(* ===== verification/KernelHeap.v ===== *)
(** * The kernel allocator: a client's whole run.

    A client of the global allocator allocates, writes to what it holds, and
    frees; [hstep] is that protocol as a step relation on the allocator's state
    and the list of live allocations.  The invariant [hinv] says that the live
    allocations and the free bytes partition the heap. *)
From S2P Require Import Prelude Buddy BuddyBlocks BuddyRepr BuddyLists BuddySpec BuddyInit KernelAlloc KernelSpec KernelInit.
Set Default Goal Selector "!".

(** The block behind a live pointer, whatever the free lists are. *)
Definition valid_at (R : ranges) (rs sz a : Z) (layout : Layout) : Prop :=
  (rs ≤ a ∧ block_ok rs sz a (size_to_order (block_request layout))) ∨
  (a < rs ∧ ∃ c, size_to_class (request layout) = Some c ∧ slab_block R c a).

Definition in_alloc (rs : Z) (x : Z * Layout) (p : Z) : Prop := x.1 ≤ p < x.1 + granted rs x.1 x.2.

(** The client's steps; [rs] only delimits what it may write. *)
Inductive hstep (rs : Z) : kstate * list (Z * Layout) → kstate * list (Z * Layout) → Prop :=
  | h_alloc k live layout r k' : 0 < lsize layout → alloc layout k = Some (r, k') → r ≠ 0 →
      hstep rs (k, live) (k', (r, layout) :: live)
  | h_alloc_null k live layout k' : 0 < lsize layout → alloc layout k = Some (0, k') →
      hstep rs (k, live) (k', live)
  | h_write k live x p v : x ∈ live → in_alloc rs x p →
      hstep rs (k, live) (mkK (<[p := v]> (kmem k)) (slab_caches k) (kbuddy k), live)
  | h_dealloc k l1 x l2 k' : dealloc x.1 x.2 k = Some (tt, k') →
      hstep rs (k, l1 ++ x :: l2) (k', l1 ++ l2).

(** [total]: the bytes the allocator started with. *)
Record hinv (R : ranges) (rs sz : Z) (total : Z → Prop) (st : kstate * list (Z * Layout)) : Prop := {
  hi_inv : ∃ SL FL, kinv R rs sz SL FL st.1 ∧
    (∀ p, total p ↔ kcovers SL FL p ∨ ∃ x, x ∈ st.2 ∧ in_alloc rs x p) ∧
    (∀ x p, x ∈ st.2 → in_alloc rs x p → ¬ kcovers SL FL p);
  hi_valid : ∀ x, x ∈ st.2 → valid_at R rs sz x.1 x.2 ∧ 0 < lsize x.2;
  hi_disj : ∀ i j x y p, st.2 !! i = Some x → st.2 !! j = Some y → in_alloc rs x p → in_alloc rs y p → i = j;
}.

Section heap.
Context (R : ranges) (rs sz : Z).
Implicit Types (SL FL : nat → list Z) (k : kstate) (layout : Layout).

Lemma bsize_in_block a o : in_block a o a.
Proof. unfold in_block. pose proof (bsize_pos o). lia. Qed.

(** Ownership is validity plus "no byte is free". *)
Lemma owned_split SL FL k a layout : kinv R rs sz SL FL k → owned R rs sz SL FL a layout →
  valid_at R rs sz a layout ∧ ∀ p, in_alloc rs (a, layout) p → ¬ kcovers SL FL p.
Proof.
  intros Hk [[Ha Hh]|[Ha (c & Hcl & Hb & Hn)]]; split.
  - left. split; [done|]. apply Hh.
  - unfold in_alloc. simpl. rewrite granted_buddy by done. intros p Hp [Hs|Hc].
    + pose proof (scovers_below R rs sz SL FL k p Hk Hs). lia.
    + by apply (hole_not_covered rs sz FL a _ p Hh).
  - right. split; [done|]. by exists c.
  - unfold in_alloc. simpl. rewrite (granted_slab rs a c) by done. intros p Hp [(c' & x & Hc' & Hx & Hp')|Hc].
    + pose proof (ki_slab _ _ _ _ _ _ Hk) as Hs.
      destruct (slab_blocks_disjoint R c c' a x (si_geo _ _ _ Hs) Hb) as [[<- <-]|?]; [by apply (si_blocks _ _ _ Hs)|done|].
      unfold in_slab_block in *. lia.
    + apply (covers_above rs sz) in Hc; [|apply Hk].
      destruct Hb as (Hcn & _ & _ & Hen). pose proof (ki_below _ _ _ _ _ _ Hk c Hcn). lia.
Qed.

Lemma owned_join SL FL a layout : valid_at R rs sz a layout →
  (∀ p, in_alloc rs (a, layout) p → ¬ kcovers SL FL p) → owned R rs sz SL FL a layout.
Proof.
  intros [[Ha Hb]|[Ha (c & Hcl & Hb)]] Hnc; unfold in_alloc in Hnc; simpl in Hnc.
  - left. split; [done|]. split; [done|]. rewrite granted_buddy in Hnc by done.
    intros o' a' Hf. unfold disjoint_blocks. pose proof (bsize_pos o').
    pose proof (bsize_pos (size_to_order (block_request layout))).
    destruct (decide (a + bsize (size_to_order (block_request layout)) ≤ a')); [by left|].
    destruct (decide (a' + bsize o' ≤ a)); [by right|]. exfalso.
    apply (Hnc (Z.max a a')); [lia|]. right. exists o', a'. split; [done|]. unfold in_block. lia.
  - right. split; [done|]. exists c. split; [done|]. split; [done|]. intros Hin.
    rewrite (granted_slab rs a c) in Hnc by done. pose proof (csize_pos c).
    apply (Hnc a); [lia|]. left. exists c, a. split; [apply Hb|]. split; [done|]. unfold in_slab_block. lia.
Qed.

(** Writing to bytes that are not free keeps the invariant. *)
Lemma kinv_client SL FL k m : kinv R rs sz SL FL k → (∀ p, kcovers SL FL p → m !! p = kmem k !! p) →
  kinv R rs sz SL FL (mkK m (slab_caches k) (kbuddy k)).
Proof.
  intros Hk Hm. split; [| |apply Hk].
  - apply sinv_mem; [apply Hk|]. intros p Hp. apply Hm. by left.
  - destruct (ki_buddy _ _ _ _ _ _ Hk) as [Hgeo Hr Hwf Hc]. split; [done| |done|done].
    apply (brepr_client rs sz FL (buddy_part k)); [done|]. intros p Hp. apply Hm. by right.
Qed.

(** A successful allocation: the new block was free and is disjoint from the others. *)
Lemma hinv_alloc total k live layout r k' : hinv R rs sz total (k, live) → 0 < lsize layout →
  alloc layout k = Some (r, k') → r ≠ 0 → hinv R rs sz total (k', (r, layout) :: live).
Proof.
  intros [(SL & FL & Hk & Htot & Hfree) Hval Hdis] Hsz Hr Hnz; simpl in *.
  destruct (proj1 (wp_run _ _ _) (alloc_spec R rs sz SL FL k layout Hk ltac:(lia))) as (r' & k1 & Hr' & Hpost).
  rewrite Hr in Hr'. injection Hr' as <- <-.
  destruct Hpost as [[? _]|(Hpos & _ & SL' & FL' & Hk' & Ho & Hcov & Hnc & _)]; [done|].
  destruct (owned_split SL' FL' k' r layout Hk' Ho) as [Hv Hn].
  assert (Hnew : ∀ p, in_alloc rs (r, layout) p → kcovers SL FL p).
  { intros p Hp. apply Hcov. by right. }
  split; simpl.
  - exists SL', FL'. split; [done|]. split.
    + intros p. rewrite Htot, Hcov. setoid_rewrite elem_of_cons. split.
      * intros [[?|?]|(y & ? & ?)]; [by left|right; exists (r, layout); auto|right; exists y; auto].
      * intros [?|(y & [->|?] & ?)]; [by left; left|left; by right|right; by exists y].
    + intros x p. rewrite elem_of_cons. intros [->|Hx] Hp; [by apply Hn|].
      intros Hc. apply (Hfree x p Hx Hp). apply Hcov. by left.
  - intros x. rewrite elem_of_cons. intros [->|Hx]; [done|by apply Hval].
  - intros [|i] [|j] x y p Hi Hj Hxp Hyp; simpl in *; [done| | |f_equal; by eapply Hdis].
    + injection Hi as <-. destruct (Hfree y p); [by eapply list_elem_of_lookup_2|done|by apply Hnew].
    + injection Hj as <-. destruct (Hfree x p); [by eapply list_elem_of_lookup_2|done|by apply Hnew].
Qed.

(** Positions in a list with one element removed. *)
Lemma lookup_remove {A} (l1 l2 : list A) z i y : (l1 ++ l2) !! i = Some y →
  ∃ i', (l1 ++ z :: l2) !! i' = Some y ∧ i' ≠ length l1 ∧ i' = if decide (i < length l1)%nat then i else S i.
Proof.
  intros Hi. destruct (decide (i < length l1)%nat).
  - exists i. rewrite lookup_app_l in Hi |- * by done. split; [done|]. split; [lia|done].
  - exists (S i). rewrite lookup_app_r in Hi |- * by lia. rewrite Nat.sub_succ_l by lia. simpl.
    split; [done|]. split; [lia|done].
Qed.

(** Freeing a live allocation. *)
Lemma hinv_dealloc total k l1 x l2 k' : hinv R rs sz total (k, l1 ++ x :: l2) →
  dealloc x.1 x.2 k = Some (tt, k') → hinv R rs sz total (k', l1 ++ l2).
Proof.
  intros [(SL & FL & Hk & Htot & Hfree) Hval Hdis] Hd; simpl in *.
  destruct (Hval x) as [Hv Hsz]; [apply elem_of_app; right; by left|]. destruct x as [a layout]. simpl in *.
  assert (Ho : owned R rs sz SL FL a layout).
  { apply owned_join; [done|]. intros p. apply Hfree, elem_of_app. right. by left. }
  destruct (proj1 (wp_run _ _ _) (dealloc_spec R rs sz SL FL k a layout Hk Ho Hsz)) as ([] & k1 & Hd' & SL' & FL' & Hk' & Hcov & _).
  rewrite Hd in Hd'. injection Hd' as <-.
  assert (Hsub : ∀ y, y ∈ l1 ++ l2 → y ∈ l1 ++ (a, layout) :: l2).
  { intros y. rewrite !elem_of_app, elem_of_cons. tauto. }
  assert (Hmid : (l1 ++ (a, layout) :: l2) !! length l1 = Some (a, layout)) by by rewrite list_lookup_middle.
  split; simpl.
  - exists SL', FL'. split; [done|]. split.
    + intros p. rewrite Htot, Hcov. setoid_rewrite elem_of_app. setoid_rewrite elem_of_cons. split.
      * intros [?|(y & [?|[->|?]] & ?)]; [by left; left|right; exists y; auto|left; by right|right; exists y; auto].
      * intros [[?|?]|(y & [?|?] & ?)]; [by left|right; exists (a, layout); auto|right; exists y; auto|right; exists y; auto].
    + intros y p Hy Hp Hc. apply Hcov in Hc as [Hc|Hc]; [by apply (Hfree y p (Hsub y Hy) Hp)|].
      apply list_elem_of_lookup_1 in Hy as [i Hi].
      destruct (lookup_remove l1 l2 (a, layout) i y Hi) as (i' & Hi' & Hne & _).
      apply Hne. by eapply Hdis.
  - intros y Hy. apply Hval. by apply Hsub.
  - intros i j x y p Hi Hj Hxp Hyp.
    destruct (lookup_remove l1 l2 (a, layout) i x Hi) as (i' & Hi' & _ & Ei),
      (lookup_remove l1 l2 (a, layout) j y Hj) as (j' & Hj' & _ & Ej).
    assert (i' = j') by by eapply Hdis.
    destruct (decide (i < length l1)%nat), (decide (j < length l1)%nat); lia.
Qed.

(** Every step the client can take keeps the invariant. *)
Lemma hinv_step total st st' : hinv R rs sz total st → hstep rs st st' → hinv R rs sz total st'.
Proof.
  intros Hi Hst. destruct Hst as [k live layout r k' Hsz Hr Hnz|k live layout k' Hsz Hr|k live x p v Hx Hp|k l1 x l2 k' Hd].
  - by apply hinv_alloc with k.
  - destruct Hi as [(SL & FL & Hk & Hrest) Hval Hdis]. simpl in *.
    destruct (proj1 (wp_run _ _ _) (alloc_spec R rs sz SL FL k layout Hk ltac:(lia))) as (r' & k1 & Hr' & Hpost).
    rewrite Hr in Hr'. injection Hr' as <- <-.
    destruct Hpost as [(_ & -> & _)|(? & _)]; [|lia]. split; simpl; [|done|done]. by exists SL, FL.
  - destruct Hi as [(SL & FL & Hk & Htot & Hfree) Hval Hdis]. simpl in *.
    split; simpl; [|done|done]. exists SL, FL. split; [|done]. apply (kinv_client SL FL k); [done|].
    intros q Hq. rewrite lookup_insert_ne; [done|]. intros ->. by apply (Hfree x q).
  - by apply hinv_dealloc with k x.
Qed.

Lemma hinv_steps total st st' : hinv R rs sz total st → rtc (hstep rs) st st' → hinv R rs sz total st'.
Proof. intros Hi Hr. induction Hr as [|? ? ? Hs _ IH]; [done|]. apply IH. by eapply hinv_step. Qed.

(** In an invariant state no call of the client can panic. *)
Lemma hinv_alloc_total total st layout : hinv R rs sz total st → 0 < lsize layout →
  is_Some (alloc layout st.1).
Proof.
  intros [(SL & FL & Hk & _) _ _] Hsz.
  destruct (proj1 (wp_run _ _ _) (alloc_spec R rs sz SL FL st.1 layout Hk ltac:(lia))) as (r & k & -> & _). done.
Qed.
Lemma hinv_dealloc_total total st x : hinv R rs sz total st → x ∈ st.2 → is_Some (dealloc x.1 x.2 st.1).
Proof.
  intros [(SL & FL & Hk & _ & Hfree) Hval _] Hx. destruct (Hval x Hx) as [Hv Hsz]. destruct x as [a layout].
  destruct (proj1 (wp_run _ _ _) (dealloc_spec R rs sz SL FL st.1 a layout Hk
    ltac:(apply owned_join; [done|intros p; by apply Hfree]) Hsz)) as ([] & k & Hd & _).
  simpl. by rewrite Hd.
Qed.
End heap.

============================================================

About this exercise »
"bytes" is the string to look for; please copy every line of the records above where it appears.

The completed task »
    allocations and the free bytes partition the heap. *)
(** [total]: the bytes the allocator started with. *)
(** Writing to bytes that are not free keeps the invariant. *)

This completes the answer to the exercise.